Dans un contexte de séparation ou d’un divorce, la question du droit de l’enfant à entretenir des relations personnelles avec ses deux parents devient un enjeu majeur. Ce droit, essentiel au bon développement de l’enfant, se heurte cependant parfois à des situations de conflits importants et persistants et ou à des risques pour son bien. Comment préserver ces relations personnelles tout en garantissant la sécurité de l’enfant ? Le Point Rencontre joue ici un rôle important, en offrant un espace sécurisé et neutre pour préserver ces relations, tout en garantissant la protection du bien de l’enfant. Cependant, les rencontres encadrées doivent rester une solution temporaire, visant à restaurer progressivement des relations plus directes entre parents et enfants. Cet article explore les enjeux et les limites du droit aux relations personnelles et met en lumière l’importance du Point Rencontre pour maintenir ces relations dans des situations où cela ne serait pas possible autrement. Dans une deuxième partie qui sera publiée ultérieurement, une interview avec un Point Rencontre viendra apporter des précisions quant au but du Point Rencontre, de l’organisation des visites ainsi que de l’impact que ces visites peuvent avoir sur les personnes concernées.
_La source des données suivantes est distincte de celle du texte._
(* ===== verification/CommsLoss.v ===== *)
(** * Loss of communications (events/processor.py, events/comms_loss.py)

    What [enter_comms_loss] leaves behind: no event running, no timer that
    could restart one, a resume boundary past every opted-out event, and not
    one response posted. *)

From S2P Require Import Prelude Controls EventStore Supersession Randomization Trackers.
From S2P Require Import Response Discovered Timers ProcState Relay Posting Fallback Processor.
From S2P Require Import ProcFrame Evolution Lifecycle CalmRuns.

(** The largest element of a list. *)
Definition is_maximum (l : list Z) (b : Z) : Prop := b ∈ l ∧ ∀ x, x ∈ l → x <= b.

Lemma foldl_max_maximum (l : list Z) (a : Z) : is_maximum (a :: l) (foldl Z.max a l).
Proof.
  revert a. induction l as [|x l IH]; intros a; cbn.
  - split; [left|]. intros x Hx%list_elem_of_singleton. lia.
  - destruct (IH (Z.max a x)) as [Hin Hle]. split.
    + rewrite !elem_of_cons in *. destruct Hin as [->|?]; [|auto]. lia.
    + intros y Hy. rewrite !elem_of_cons in Hy. pose proof (Hle (Z.max a x) ltac:(left)).
      destruct Hy as [->|[->|Hy]]; [lia|lia|]. apply Hle. by right.
Qed.

Lemma boundary_maximum (rs : list EventRecord) (b : Z) :
  rs ≠ [] → is_maximum (b :: (r_end <$> rs)) (Z.max b (latest_end rs)).
Proof.
  destruct rs as [|r rs]; [done|]. intros _. cbn [latest_end fmap list_fmap].
  destruct (foldl_max_maximum (r_end <$> rs) (r_end r)) as [Hin Hle].
  set (m := foldl Z.max (r_end r) (r_end <$> rs)) in *. split.
  - apply elem_of_cons. destruct (Z.max_spec b m) as [[_ ->]|[_ ->]]; auto.
  - intros x [->|Hx]%elem_of_cons; [lia|]. apply Hle in Hx. lia.
Qed.

Section CommsLoss.
Context {E : Env} (Hcalm : calm E).

Lemma running_deref l s :
  l ∈ running_events s →
  ∃ r, deref (p_store s) l = Some r ∧ r_state r = ACTIVE ∧ r_opted_out r = false ∧
       l ∈ dict_values (events (p_store s)).
Proof.
  unfold running_events, by_state, loc_test. rewrite !list_elem_of_filter. intros (Ho & Hs & Hin).
  destruct (deref (p_store s) l) as [r|]; [|done]. exists r.
  apply bool_decide_eq_true in Hs. by destruct (r_opted_out r).
Qed.

Lemma running_intro l s r :
  deref (p_store s) l = Some r → r_state r = ACTIVE → r_opted_out r = false →
  l ∈ dict_values (events (p_store s)) → l ∈ running_events s.
Proof.
  intros Hr Hs Ho Hin. unfold running_events, by_state, loc_test. rewrite !list_elem_of_filter.
  by rewrite Hr, Ho, Hs, bool_decide_true.
Qed.

Lemma audit_runs r from to d s :
  ∃ log, audit_transition r from to d s = (inr tt, set_log log s).
Proof.
  unfold audit_transition. destruct audit_enabled; cbn; [by eexists|].
  exists (p_log s). by destruct s.
Qed.

(** The opt-out of one event, up to its audit record. *)
Definition opt_out_one (l : loc) : M unit :=
  do (CWrite l WOptedOut) ;;;
  r <- read l ;;
  do (CTimersCancel (r_mrid r)) ;;;
  audit_transition r (Some (state_value ACTIVE)) "opted_out" (λ _, NoDetails).

Lemma opt_out_one_runs l r s :
  deref (p_store s) l = Some r →
  ∃ s', opt_out_one l s = (inr tt, s') ∧ p_loss s' = p_loss s ∧
    p_store s' = update l (set_opted_out true) (p_store s) ∧
    p_timers s' = dict_del (r_mrid r) (p_timers s).
Proof.
  intros Hr. unfold opt_out_one, do, modify. unfold bind at 1.
  rewrite (bind_read _ (set_opted_out true r)).
  - unfold bind. edestruct audit_runs as [log ->]. by eexists.
  - cbn. by rewrite deref_update, decide_True, Hr.
Qed.

Definition opted_and_disarmed (l : loc) (s : Proc) : Prop :=
  ∃ r, deref (p_store s) l = Some r ∧ r_opted_out r = true ∧
       dict_get (r_mrid r) (p_timers s) = None.

Lemma opt_out_one_keeps l l' r s s' :
  deref (p_store s) l = Some r → opted_and_disarmed l' s →
  p_store s' = update l (set_opted_out true) (p_store s) →
  p_timers s' = dict_del (r_mrid r) (p_timers s) → opted_and_disarmed l' s'.
Proof.
  intros Hr (r' & Hr' & Ho & Ht) Hst Htm. unfold opted_and_disarmed.
  rewrite Hst, Htm, deref_update, Hr'. case_decide; cbn; eexists; (split; [done|]); cbn;
    rewrite dict_get_del; by case_decide.
Qed.

Lemma opt_out_loop ls s :
  (∀ l, l ∈ ls → is_Some (deref (p_store s) l)) →
  ∃ s', for_each ls opt_out_one s = (inr tt, s') ∧ p_loss s' = p_loss s ∧
    (∀ l, opted_and_disarmed l s ∨ l ∈ ls → opted_and_disarmed l s').
Proof.
  revert s. induction ls as [|l ls IH]; intros s Hv.
  - exists s. split_and!; [done..|]. intros l [?|?%elem_of_nil]; done.
  - destruct (Hv l ltac:(left)) as [r Hr].
    destruct (opt_out_one_runs l r s Hr) as (s1 & H1 & Hl1 & Hst1 & Ht1).
    cbn [for_each]. unfold bind. rewrite H1. destruct (IH s1) as (s2 & H2 & Hl2 & Hd2).
    + intros l' Hl'. rewrite Hst1, deref_update. destruct (Hv l') as [r' ->]; [by right|].
      case_decide; by eexists.
    + exists s2. split_and!; [done|congruence|]. intros l' [Hd|[->|Hin]%elem_of_cons]; apply Hd2;
        [left| |by right].
      * by eapply opt_out_one_keeps.
      * left. exists (set_opted_out true r). rewrite Hst1, Ht1, deref_update, decide_True, Hr by done.
        cbn. rewrite dict_get_del. by case_decide.
Qed.

Lemma running_shrinks s s' l :
  store_wf (p_store s) → same_states s s' → evolves s s' →
  l ∈ running_events s' → l ∈ running_events s.
Proof.
  intros Hwf Hsame Hev (r' & Hr' & Hs' & Ho' & Hin)%running_deref.
  rewrite (ss_events _ _ Hsame) in Hin. pose proof Hin as Hin'.
  unfold dict_values in Hin'. apply list_elem_of_fmap in Hin' as ([m l'] & -> & Hm). cbn in *.
  destruct (wf_objs _ Hwf m l' Hm) as (r & Hr & _).
  destruct (ss_records _ _ Hsame l' r Hr) as (r1 & Hr1 & _ & Hst).
  destruct (ev_records _ _ Hev l' r Hr) as (r2 & Hr2 & Hre). simplify_eq.
  apply (running_intro _ _ r); [done|congruence| |done].
  destruct (r_opted_out r) eqn:Ho; [|done]. apply Hre in Ho. congruence.
Qed.

Lemma map_each_read ls s rs :
  omap (deref (p_store s)) ls = rs → (∀ l, l ∈ ls → is_Some (deref (p_store s) l)) →
  map_each ls read s = (inr rs, s).
Proof.
  revert rs. induction ls as [|l ls IH]; intros rs Hrs Hv; [by subst|].
  destruct (Hv l ltac:(left)) as [r Hr]. cbn [map_each]. rewrite (bind_read _ r) by done.
  cbn in Hrs. rewrite Hr in Hrs. subst rs. unfold bind.
  by rewrite (IH _ eq_refl) by (intros; apply Hv; by right).
Qed.

Definition same_timers (s s' : Proc) : Prop :=
  p_timers s' = p_timers s ∧ p_loss s' = p_loss s ∧ p_store s' = p_store s.

#[local] Instance same_timers_preorder : PreOrder same_timers.
Proof.
  split; [by intros s|]. intros s1 s2 s3 (?&?&?) (?&?&?). split_and!; congruence.
Qed.

Lemma fallback_loop_keeps ls : guar same_timers (for_each ls (λ l, apply_dderc_fallback l true)).
Proof.
  apply (guar_kinds same_timers [KFallback; KAwait]); [|guar_auto].
  intros c s Hk. destruct c; cbn; try done;
    try (exfalso; revert Hk; apply (bool_decide_unpack _); vm_compute; exact I).
  by rewrite Hcalm.
Qed.

(** The run, phase by phase: the boundary, the opt-outs, the reverts. *)
Lemma enter_comms_loss_run s :
  running_events s ≠ [] →
  ∃ s2, (enter_comms_loss s).2 =
          (for_each (running_events s) (λ l, apply_dderc_fallback l true) s2).2 ∧
    resume_after_epoch (p_loss s2) =
      Some (Z.max (default 0 (resume_after_epoch (p_loss s)))
                  (latest_end (omap (deref (p_store s)) (running_events s)))) ∧
    (∀ l, l ∈ running_events s → opted_and_disarmed l s2).
Proof.
  intros Hne. assert (∀ l, l ∈ running_events s → is_Some (deref (p_store s) l)) as Hv.
  { intros l (r & Hr & _)%running_deref. eauto. }
  unfold enter_comms_loss. unfold bind at 1, get at 1. cbn [fst snd].
  destruct (running_events s) as [|l0 ls0] eqn:Hrun; [done|]. rewrite <- Hrun in *.
  unfold bind at 1. rewrite (map_each_read _ _ _ eq_refl) by done.
  unfold bind at 1, raise_boundary, do at 1, modify at 1. cbn [bind get].
  set (s1 := exec (CResumeAfter _) s).
  destruct (opt_out_loop (running_events s) s1) as (s2 & H2 & Hl2 & Hd2); [done|].
  exists s2. change (for_each (running_events s) _) with (for_each (running_events s) opt_out_one) at 1.
  unfold bind. rewrite H2. split_and!; [done| |].
  - by rewrite Hl2.
  - intros l Hl. apply Hd2. by right.
Qed.

Lemma enter_comms_loss_idle s : running_events s = [] → (enter_comms_loss s).2 = s.
Proof. intros He. unfold enter_comms_loss, bind, get. by rewrite He. Qed.

Lemma running_records s :
  running_events s ≠ [] → omap (deref (p_store s)) (running_events s) ≠ [].
Proof.
  intros Hne Hnil. destruct (running_events s) as [|l ls] eqn:Hrun; [done|].
  assert (l ∈ running_events s) as (r & Hr & _)%running_deref by (rewrite Hrun; left).
  cbn in Hnil. by rewrite Hr in Hnil.
Qed.

(** C14: entering loss of communications, undisturbed by other tasks, posts no
    response; afterwards no event is running (each one active is opted out)
    and the opted-out events have no timers left.  The resume boundary is left
    alone when no event was running, and otherwise is exactly the latest of
    the boundary there was (0 for none) and the ends of the events that were
    running. *)
Theorem comms_loss_opts_out (s : Proc) :
  store_wf (p_store s) →
  let s' := (enter_comms_loss s).2 in
  emits not_a_post s s' ∧ running_events s' = [] ∧
  (∀ l r, l ∈ running_events s → deref (p_store s) l = Some r →
     dict_get (r_mrid r) (p_timers s') = None) ∧
  (running_events s = [] →
     resume_after_epoch (p_loss s') = resume_after_epoch (p_loss s)) ∧
  (running_events s ≠ [] →
     ∃ b, resume_after_epoch (p_loss s') = Some b ∧
       is_maximum (default 0 (resume_after_epoch (p_loss s)) ::
                   (r_end <$> omap (deref (p_store s)) (running_events s))) b).
Proof.
  intros Hwf s'. split.
  { eapply (emits_no_post Hcalm _ [KRelay; KFallback; KWrite; KTimer; KLoss; KAwait]);
      [apply (bool_decide_unpack _); exact I|guar_auto]. }
  assert (same_states s s') as Hsame by (apply (same_states_of Hcalm enter_comms_loss); guar_auto).
  assert (evolves s s') as Hev.
  { eapply (kinds_ind evolves all_kinds); [|by apply enter_comms_loss_kinds; in_kinds].
    intros c s0 _. apply exec_evolves. intros n s1. by rewrite Hcalm. }
  assert (∀ l, l ∈ running_events s' → l ∈ running_events s) as Hshrink
    by (intros l; by apply running_shrinks).
  destruct (decide (running_events s = [])) as [He|Hne].
  { unfold s'. rewrite (enter_comms_loss_idle s He) in *. rewrite He.
    split_and!; [done|intros l r Hl; by apply elem_of_nil in Hl|done|done]. }
  destruct (enter_comms_loss_run s Hne) as (s2 & Hrun & Hb & Hd). fold s' in Hrun.
  destruct (fallback_loop_keeps (running_events s) s2) as (Ht3 & Hl3 & Hs3).
  rewrite <- Hrun in Ht3, Hl3, Hs3. split_and!; [| |done|].
  - apply elem_of_nil_inv. intros l Hl. destruct (Hd l (Hshrink l Hl)) as (r & Hr & Ho & _).
    apply running_deref in Hl as (r' & Hr' & _ & Ho' & _). rewrite Hs3 in Hr'. congruence.
  - intros l r Hl Hr. destruct (Hd l Hl) as (r2 & Hr2 & _ & Ht2).
    destruct (ss_records _ _ Hsame l r Hr) as (r' & Hr' & Hm & _). rewrite Hs3 in Hr'. simplify_eq.
    by rewrite Ht3, <- Hm.
  - intros _. rewrite Hl3, Hb. eexists. split; [done|]. apply boundary_maximum.
    by apply running_records.
Qed.
End CommsLoss.

Lemma comms_loss_opts_out_witness :
  let s := set_store
    (mkStore [sample_record "E1" "/p" 1 ACTIVE ["op_mod_max_lim_w"] 900 600] [("E1", 0%nat)])
    (new_proc (sample_disc [])) in
  let s' := (@enter_comms_loss sample_env s).2 in
  running_events s = [0%nat] ∧ running_events s' = [] ∧
  resume_after_epoch (p_loss s') = Some 1500 ∧
  r_state <$> lookup_record (p_store s') "E1" = Some ACTIVE.
Proof.
  cbn zeta. split; [vm_compute; reflexivity|]. split; [|vm_compute; auto].
  refine (proj1 (proj2 (comms_loss_opts_out (E := sample_env) (λ _ _, eq_refl) _ _))).
  split; [apply NoDup_singleton|]. intros m l Hin%list_elem_of_singleton. simplify_eq. by eexists.
Defined.
(** ** Runs *)

Definition sched0 : Sched := mkSched [] ∅ ∅ ∅ ∅ ∅ ∅ false true None.

(** Rescheduled while its callback runs: the old callback holds the lock, the new
    loop skips its turn. *)
Definition rescheduled : Sched :=
  iterate 1 "derc" 6000 (schedule "derc" 30 5000 (iterate 0 "derc" 1000 (schedule "derc" 60 1000 sched0))).

(** The exception of a shut-down scheduler: a key scheduled while [cancel_all]
    waits, and again after it, has two loops that were not cancelled; neither
    polls. *)
Example scheduled_around_clear :
  let s := schedule "derc" 30 3000 (clear_tasks (schedule "derc" 30 2000 (cancel_signal sched0))) in
  (λ t, (tk_phase t, tk_cancelled t)) <$> sc_tasks s = [(Ready, false); (Ready, false)] ∧
  tk_phase <$> sc_tasks (iterate 1 "derc" 4000 (iterate 0 "derc" 4000 s)) = [Finished; Finished].
Proof. vm_compute. auto. Qed.

Lemma rescheduled_reachable : reachable true None rescheduled.
Proof.
  exists sched0. split; [done|].
  eapply rtc_l; [apply step_schedule|]. eapply rtc_l.
  { by apply (step_iterate _ 0 {| tk_key := "derc"; tk_kind := Loop; tk_phase := Ready; tk_cancelled := false |}). }
  eapply rtc_l; [apply step_schedule|]. eapply rtc_l; [|done].
  by apply (step_iterate _ 1 {| tk_key := "derc"; tk_kind := Loop; tk_phase := Ready; tk_cancelled := false |}).
Qed.

Lemma polls_never_overlap_witness :
  tk_phase <$> sc_tasks rescheduled = [Running; Waiting 36000] ∧ locked "derc" rescheduled = true.
Proof.
  split; [vm_compute; reflexivity|].
  apply (polls_never_overlap true None rescheduled 0 0
           {| tk_key := "derc"; tk_kind := Loop; tk_phase := Running; tk_cancelled := true |}
           {| tk_key := "derc"; tk_kind := Loop; tk_phase := Running; tk_cancelled := true |}
           rescheduled_reachable); [vm_compute; reflexivity..|].
  exists 0%nat. eexists. split; [vm_compute; reflexivity|]. split; reflexivity.
Defined.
But et principes du droit aux relations personnelles
Lorsqu’un couple divorce, l’enfant ainsi que le parent qui n’a pas l’autorité parentale ou la garde ont un droit à des relations personnelles (art. 273 CC). Ces relations personnelles avec les deux parents sont essentielles au bon développement de l’enfant, ainsi qu’à la construction de son identité[1]. Le but des relations personnelles est non seulement de garantir, mais aussi de favoriser le développement positif de l’enfant[2]. La nécessité de maintenir des relations personnelles avec les deux parents s’applique à tous types de familles, sans distinction du genre ou sexe des figures parentales[3].
Le droit aux relations personnelles est considéré comme un droit de la personnalité de l’enfant. En conséquence il convient de privilégier l’intérêt de l’enfant, celui des parents étant mis en second plan[4].
Quelles sont les limites au maintien de ses relations personnelles ?
Il est important de préciser que les parents ont un devoir de loyauté l’un envers l’autre. Ils n’ont pas le droit de perturber les relations que l’enfant entretient avec l’autre parent (art. 274 al.1 CC). Ce devoir de loyauté va même plus loin : les parents doivent promouvoir une attitude positive de l’enfant vis-à-vis de l’autre parent et faciliter les rencontres entre eux. Les enfants doivent être mis à l’écart des conflits conjugaux. Une violation grave du devoir de loyauté, ou sa violation répétée, peut entraîner un changement de garde, voire à une limitation des relations personnelles[5].
Dans les familles hautement conflictuelles, les jeunes enfants se retrouvent souvent à prendre le parti du parent gardien, soit le parent ayant la garde de l’enfant, ce qui se manifeste fréquemment par un refus ou une résistance à entretenir des contacts avec le parent non-gardien, soit le parent qui n’a pas la garde, mais qui bénéficie d’un droit de visite/droit aux relations personnelles. C’est pourquoi il est essentiel de ne pas laisser les conflits conjugaux nuire au bon développement de l’enfant[6].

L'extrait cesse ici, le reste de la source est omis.